The goal is too determine if it will take too many, costly, renovations to make the house appropriate for your use.
Certain upgrades like creating an open-plan kitchen in an older house or adding motorised outdoor blinds around a patio are worth it. Such changes add immense property value. However, answers to questions like the ones above will show you whether a particular home is a smart or emotional buy.
Believing the Seller’s Every Word
Chances are you’ll meet the owner at some stage and you may want to ask them questions about the property. Of course, they can give you valuable insight, whether about the neighbourhood or the house itself. But take their feedback with a pinch of salt.
Even that friendly old lady that reminds you of your grandmother will do anything to get the place sold. Remember, they put it up for sale and want to get on with their lives. So, try to verify their feedback on valuable topics:
- Ask other friends that live in the area about crime or traffic noise.
- Discuss with the agent whether it’s an area where property prices tend to rise over time, so you know if it’s a smart long-term investment.
- Take your time checking for damp and mould in cupboards or in the roof.
Buying Before You Know Exact Room Dimensions
Closely associated with the matter of space, it pays off to request floor plans or at least the dimensions of the rooms. You can measure them yourself if you have access to the property.
Why go to this trouble?
Property agents’ photographs can be deceptive and make rooms look larger. Even if you visit in person, it can be so overwhelming to find a place you actually like, that you don’t notice how small certain rooms are. Many a buyer have been shocked at how little space there really is once they get the keys and view the rooms without the previous owner’s furniture inside.
Rather ask for the dimensions and compare it to your current space. If it’s much smaller, will you find it comfortable to live in?
Clinging to Existing Furniture and Decor
Even first-time homeowners usually own at least a few pieces of furniture already. But don’t be too sentimental about them. To create inviting spaces, it’s essential to have cohesion between a room’s look, furniture and décor. For example, a bulky antique table may be stunning, but if it blocks light flowing in from huge sliding doors, the room won’t come to its full potential.
Lack of Insight Regarding the Financial Side of Home Buying
Buyers are often blindsided and have expenses they never budgeted for. There are experts that can guide you through the process, but you need to initiate conversations, because rarely will estate agents or lawyers help you of their own accord. They just want the sale to go through as quick as possible!

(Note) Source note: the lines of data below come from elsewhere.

(** ** Releasing and collecting *)

Lemma named_foreign cs p l : shaped nb nh cs → named cs p (filter (foreign cs) l) = 0.
Proof.
  intros Hs. pose proof (named_nonneg cs p (filter (foreign cs) l)). destruct (decide (0 < named cs p (filter (foreign cs) l))) as [E|]; [|lia].
  apply (named_pos nb nh) in E as (e & [Hf _]%list_elem_of_filter & Hn); [|done].
  apply (seen_index_names nb nh) in Hn; [|done]. unfold foreign in Hf. congruence.
Qed.

Lemma outside_named w p : inv w → outside (set w) p = named (set w) p (outside_entries w).
Proof.
  intros Hinv. unfold outside, flight. rewrite (inv_exact _ Hinv). unfold census. rewrite <-named_key. unfold everything.
  rewrite named_app. lia.
Qed.

Lemma set_inv w : inv w → ChannelSet.inv nb nh (set w).
Proof. intros Hinv. split; [apply Hinv|]. intros p. rewrite outside_named by done. apply named_nonneg. Qed.

(** The set gives back [rel] and then collects [gone]. *)
Lemma inv_collected w w' cs1 rel gone k1 k m rest :
  inv w → effect nb nh (set w) cs1 rel [] k1 0 → effect nb nh cs1 (set w') gone gone k m →
  outside_entries w ≡ₚ rel ++ rest → outside_entries w' ≡ₚ filter (foreign cs1) gone ++ rest →
  Forall HandleTable.wf (tables w') → ids w' = ids w → drawn w' = drawn w → inv w'.
Proof.
  intros Hinv H1 H2 Ho Ho' Ht Ei Ed.
  assert (∀ p, eid (set w') p = eid (set w) p) as Heid by (intros p; by rewrite (ef_eid _ _ _ _ _ _ _ _ H2), (ef_eid _ _ _ _ _ _ _ _ H1)).
  set (released := filter (λ e, ¬ foreign cs1 e) gone).
  assert (gone ≡ₚ filter (foreign cs1) gone ++ released) as Hgone by (unfold released; by rewrite filter_app_complement).
  eapply (inv_moves w w' (key <$> rel ++ released) []); try done.
  - apply H2.
  - rewrite app_nil_r. unfold census, everything. rewrite <-fmap_app. apply fmap_Permutation.
    rewrite (ef_queued _ _ _ _ _ _ _ _ H1), (ef_queued _ _ _ _ _ _ _ _ H2), Ho, Ho'. rewrite Hgone at 1. solve_Permutation.
  - intros p. rewrite <-named_key, named_app. pose proof (ef_refs _ _ _ _ _ _ _ _ H1 p) as E1.
    pose proof (ef_refs _ _ _ _ _ _ _ _ H2 p) as E2. rewrite (named_ext (set w) cs1) in E2 by apply H1.
    rewrite (named_perm _ _ _ _ Hgone), named_app in E2.
    rewrite <-(named_ext (set w) cs1 p (filter _ _)), named_foreign in E2 by apply H1.
    assert (count_key (set w) p [] = 0) as -> by (unfold count_key; by destruct (eid _ p)). lia.
Qed.

Lemma set_release w e p :
  inv w → Entry.kind e = Channel → names (set w) e p → e ∈ outside_entries w →
  ∃ cs1 cs' gone k1 k m r, ChannelSet.release (set w) e =
      Some (cs', filter (foreign cs1) gone, Ok {| rounds := r; closed := k; messages := m |}) ∧
    effect nb nh (set w) cs1 [e] [] k1 0 ∧ effect nb nh cs1 cs' gone gone k m ∧
    (∀ q, queue_at cs1 q = queue_at (set w) q) ∧
    (∀ q, reach cs1 q → open_at cs' q = true ∧ queue_at cs' q = queue_at cs1 q) ∧
    (∀ q, ¬ reach cs1 q → open_at cs' q = false ∧ queue_at cs' q = []) ∧ (∀ q, reach cs' q ↔ reach cs1 q).
Proof.
  intros Hinv Hk Hn Hin. pose proof (inv_shaped _ Hinv) as Hs.
  assert (∀ q, named (set w) q [e] ≤ outside (set w) q) as Hout.
  { intros q. rewrite outside_named by done. apply elem_of_Permutation in Hin as [l Hl].
    rewrite (named_perm _ _ _ _ Hl). change (e :: l) with ([e] ++ l). rewrite named_app. pose proof (named_nonneg (set w) q l). lia. }
  assert (0 < refs_at (set w) p) as Hpos.
  { specialize (Hout p). rewrite (named_cons nb nh), named_nil in Hout by done.
    rewrite decide_True in Hout by (by apply (seen_index_names nb nh)). unfold outside in Hout.
    pose proof (named_nonneg (set w) p (each_queued_in (set w))). unfold flight in Hout. lia. }
  destruct (release_keeping_effect nb nh (set w) e p Hs Hn Hpos) as (c & c' & b & Hc & Hrel & Hef & Hq).
  set (cs1 := <[p.1 := Some c']> (set w)) in *.
  assert (ChannelSet.inv nb nh cs1) as Hi1.
  { split; [apply Hef|]. intros q. pose proof (ef_flight _ _ _ _ _ _ _ _ q Hef) as Hf. pose proof (ef_refs _ _ _ _ _ _ _ _ Hef q) as Hr.
    rewrite named_nil in Hf. specialize (Hout q). unfold outside in *. lia. }
  destruct (collect_spec nb nh cs1 Hi1) as (cs' & gone & k & m & r & E & Hef2 & _ & H1 & H2 & H3).
  eexists cs1, cs', gone, _, k, m, r. split_and!; [|exact Hef|done..].
  unfold ChannelSet.release. rewrite decide_True by done.
  rewrite (proj2 (find_eid nb nh (set w) (Entry.object e) p Hs)) by apply Hn. simpl. rewrite Hc. simpl. rewrite Hrel.
  fold cs1. by rewrite E.
Qed.

Lemma step_release_inv w n e cs' sunk r :
  inv w → loose w !! n = Some e → Entry.kind e = Channel → ChannelSet.release (set w) e = Some (cs', sunk, r) →
  inv {| set := cs'; tables := tables w; loose := sunk ++ delete n (loose w); ids := ids w; drawn := drawn w |}.
Proof.
  intros Hinv Hn Hk E. assert (e ∈ outside_entries w) as Hin.
  { unfold outside_entries. apply elem_of_app. left. by eapply list_elem_of_lookup_2. }
  assert (∃ p, names (set w) e p) as [p Hp].
  { pose proof (inv_known _ Hinv) as Hkn. rewrite Forall_forall in Hkn. destruct (Hkn (key e)) as [p Hp]; [|done|by exists p].
    apply list_elem_of_fmap. exists e. split; [done|]. unfold everything. apply elem_of_app. by right. }
  destruct (set_release w e p Hinv Hk Hp Hin) as (cs1 & cs2 & gone & k1 & k & m & r0 & E' & H1 & H2 & _). rewrite E' in E. simplify_eq.
  eapply (inv_collected w _ cs1 [e] gone k1 k m (delete n (loose w) ++ concat (HandleTable.entries <$> tables w))); try done.
  - unfold outside_entries. rewrite (delete_Permutation _ _ _ Hn) at 1. done.
  - unfold outside_entries. simpl. by rewrite (assoc_L (++)).
  - apply Hinv.
Qed.

Lemma step_collect_inv w cs' sunk done :
  inv w → ChannelSet.collect (set w) = Some (cs', sunk, done) →
  inv {| set := cs'; tables := tables w; loose := sunk ++ loose w; ids := ids w; drawn := drawn w |}.
Proof.
  intros Hinv E. destruct (collect_spec nb nh (set w) (set_inv w Hinv)) as (cs1 & gone & k & m & r & E' & Hef & _).
  rewrite E' in E. simplify_eq.
  eapply (inv_collected w _ (set w) [] gone 0 k m (outside_entries w)); try done.
  - apply effect_refl, Hinv.
  - unfold outside_entries. simpl. by rewrite (assoc_L (++)).
  - apply Hinv.
Qed.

Some topics to research, discuss and include in your budget:
- Budget for hidden costs many buyers forget about in the excitement of buying a home. For example, ask about attorney fees.
- You need cashflow for the move, home insurance and maintenance. Also, the new property’s utility costs may differ dramatically from your current expenses.

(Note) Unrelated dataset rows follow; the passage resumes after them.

(** ** Internals *)

Definition index_of (a : t) (f : Frame.t) : result nat AllocError :=
  let n := Frame.number f in
  if n <? base a then Err Unmanaged
  else
    let? idx := narrow (wrapping_sub 64 n (base a)) in
    if (span a <=? idx)%nat then Err Unmanaged else Ok idx.

Definition frame_at (a : t) (idx : nat) : result Frame.t AllocError :=
  let? n := ok_or (checked_add 64 (base a) (widen idx)) Overflow in Frame.from_number n.

Definition is_free (a : t) (idx : nat) : bool := bit (pool a) idx && negb (bit (taken a) idx).

Definition check_freeable (a : t) (idx : nat) : result unit AllocError :=
  if negb (bit (pool a) idx) then Err NotInPool
  else if negb (bit (taken a) idx) then Err NotAllocated
  else Ok tt.

Definition with_taken (a : t) (tk : list Z) (fr h : nat) : t :=
  {| pool := pool a; taken := tk; base := base a; span := span a; total := total a; free := fr; hint := h |}.

Definition release (a : t) (idx : nat) : t :=
  with_taken a (clear_bit (taken a) idx) (usat_add (free a) 1) (Nat.min (hint a) (idx / 8)).

(** The loop of [find_free] over the byte indices [ixs]. *)
Fixpoint find_free_in (a : t) (ixs : list nat) : option nat :=
  match ixs with
  | [] => None
  | i :: ixs =>
      p ← pool a !! i;
      tk ← taken a !! i;
      let available := Z.land p (u_not 8 tk) in
      if available =? 0 then find_free_in a ixs
      else
        match narrow (Z.of_nat (trailing_zeros available)) with
        | Err _ => None
        | Ok within =>
            i8 ← umul i 8;
            idx ← uadd i8 within;
            if (idx <? span a)%nat then Some idx else find_free_in a ixs
        end
  end.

- Can you really afford it? Experts suggest you shouldn’t spend more than 30% of your income on housing. If you already have debt, it should be even less.

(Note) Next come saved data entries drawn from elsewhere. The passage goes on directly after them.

Lemma copy_within_close {A} (P Q R : list A) (y : A) :
  ∃ z, copy_within (P ++ y :: Q ++ R) (length P + 1) (length P + 1 + length Q) (length P) = Some (P ++ Q ++ z :: R).
Proof.
  unfold copy_within. rewrite decide_True by (rewrite !length_app; simpl; rewrite !length_app; lia).
  replace (length P + 1 + length Q - (length P + 1))%nat with (length Q) by lia.
  rewrite <-drop_drop, drop_app_length, take_app_length. change (drop 1 (y :: Q ++ R)) with (Q ++ R). rewrite take_app_length.
  rewrite <-drop_drop, drop_app_length. destruct (drop (length Q) (y :: Q ++ R)) as [|z l] eqn:E.
  - apply (f_equal length) in E. rewrite length_drop in E. simpl in E. rewrite length_app in E. lia.
  - exists z. do 3 f_equal. apply (f_equal (drop 1)) in E. rewrite drop_drop in E. simpl in E.
    replace (length Q + 1)%nat with (S (length Q)) in E by lia. simpl in E. rewrite drop_app_length in E. by rewrite E.
Qed.

Module Region.
Section Region.
Context {arch : Arch}.

Inductive Backing : Type := Anonymous | Physical (base : Z).

(** [flags] are the raw bits of [PageFlags], which the map only stores. *)
Record t := { start : Z; len : Z; flags : Z; backing : Backing; huge : bool }.

Definition end_ (r : t) : option Z := checked_add USIZE_BITS (start r) (len r).
Definition contains (r : t) (addr : Z) : bool := (start r <=? addr) && (addr - start r <? len r).
Definition phys_at (r : t) (addr : Z) : option Z :=
  match backing r with
  | Physical base => if contains r addr then checked_add 64 base (addr - start r) else None
  | Anonymous => None
  end.
(** [None]: [at] below the start, or past the end. *)
Definition tail (r : t) (at_ : Z) : option (result t Vm.Error) :=
  off ← checked_sub at_ (start r);
  match (match backing r with
         | Anonymous => Ok Anonymous
         | Physical base => let? b := ok_or (checked_add 64 base off) Vm.Overflow in Ok (Physical b)
         end) with
  | Err e => Some (Err e)
  | Ok bk =>
      l ← checked_sub (len r) off;
      Some (Ok {| start := at_; len := l; flags := flags r; backing := bk; huge := huge r |})
  end.

End Region.
End Region.

Module Regions.
Section Regions.
Context {arch : Arch}.

Record t := { slots : list (option Region.t); len : nat }.

Definition new (N : nat) : t := {| slots := replicate N None; len := 0 |}.
Definition is_empty (R : t) : bool := (len R =? 0)%nat.
Definition room (R : t) : option nat := usub (length (slots R)) (len R).
Definition iter (R : t) : list Region.t := omap (λ r, r) (take (len R) (slots R)).
Definition get (R : t) (i : nat) : option Region.t :=
  r ← mjoin (slots R !! i); if (i <? len R)%nat then Some r else None.

Definition ends_after (R : t) (addr : Z) (i : nat) : bool :=
  match (r ← get R i; Region.end_ r) with None => true | Some e => addr <? e end.

(** The bisection; the interval shrinks every turn, so as many turns as regions are enough. *)
Fixpoint search (fuel : nat) (R : t) (addr : Z) (lo hi : nat) : option nat :=
  if (lo <? hi)%nat then
    match fuel with
    | O => None
    | S fuel =>
        let mid := (lo + (hi - lo) / 2)%nat in
        if ends_after R addr mid then search fuel R addr lo mid else search fuel R addr (mid + 1) hi
    end
  else Some lo.

Definition first_ending_after (R : t) (addr : Z) : option nat := search (len R) R addr 0 (len R).

Definition find (R : t) (addr : Z) : option (option (nat * Region.t)) :=
  at_ ← first_ending_after R addr;
  Some (match get R at_ with
        | Some r => if Region.contains r addr then Some (at_, r) else None
        | None => None
        end).

Definition exact (R : t) (start : Z) : option (option (nat * Region.t)) :=
  f ← find R start;
  Some (match f with
        | Some (i, r) => if Region.start r =? start then Some (i, r) else None
        | None => None
        end).

Definition misaligned (x : Z) : bool := negb (Z.land x (PAGE_SIZE - 1) =? 0).
Definition base_misaligned (r : Region.t) : bool :=
  match Region.backing r with Region.Physical base => misaligned base | Region.Anonymous => false end.

Definition insert (R : t) (r : Region.t) : option (t * result unit Vm.Error) :=
  if Region.len r =? 0 then Some (R, Err Vm.Empty)
  else if misaligned (Region.start r) || misaligned (Region.len r) then Some (R, Err Vm.Misaligned)
  else if base_misaligned r then Some (R, Err Vm.Misaligned)
  else match Region.end_ r with
  | None => Some (R, Err Vm.Overflow)
  | Some e =>
      at_ ← first_ending_after R (Region.start r);
      if match get R at_ with Some next => Region.start next <? e | None => false end
      then Some (R, Err Vm.Overlap)
      else if (len R =? length (slots R))%nat then Some (R, Err Vm.RegionsFull)
      else
        s1 ← copy_within (slots R) at_ (len R) (at_ + 1);
        s2 ← set_at s1 at_ (Some r);
        Some ({| slots := s2; len := len R + 1 |}, Ok tt)
  end.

Rather take your time to budget properly, without the thought of losing out on a great house forcing you into a deal you can’t afford. As mentioned, emotional buying can be detrimental.
Be a Smarter First Time Buyer
Of course, no property is perfect, but if a new home will require extensive changes, costs add up and you can ruin your budget trying to transform it. Be a smart, informed potential buyer when viewing homes, and don’t sign on that dotted line unless you’re certain it’s both an emotional and financial win for your household.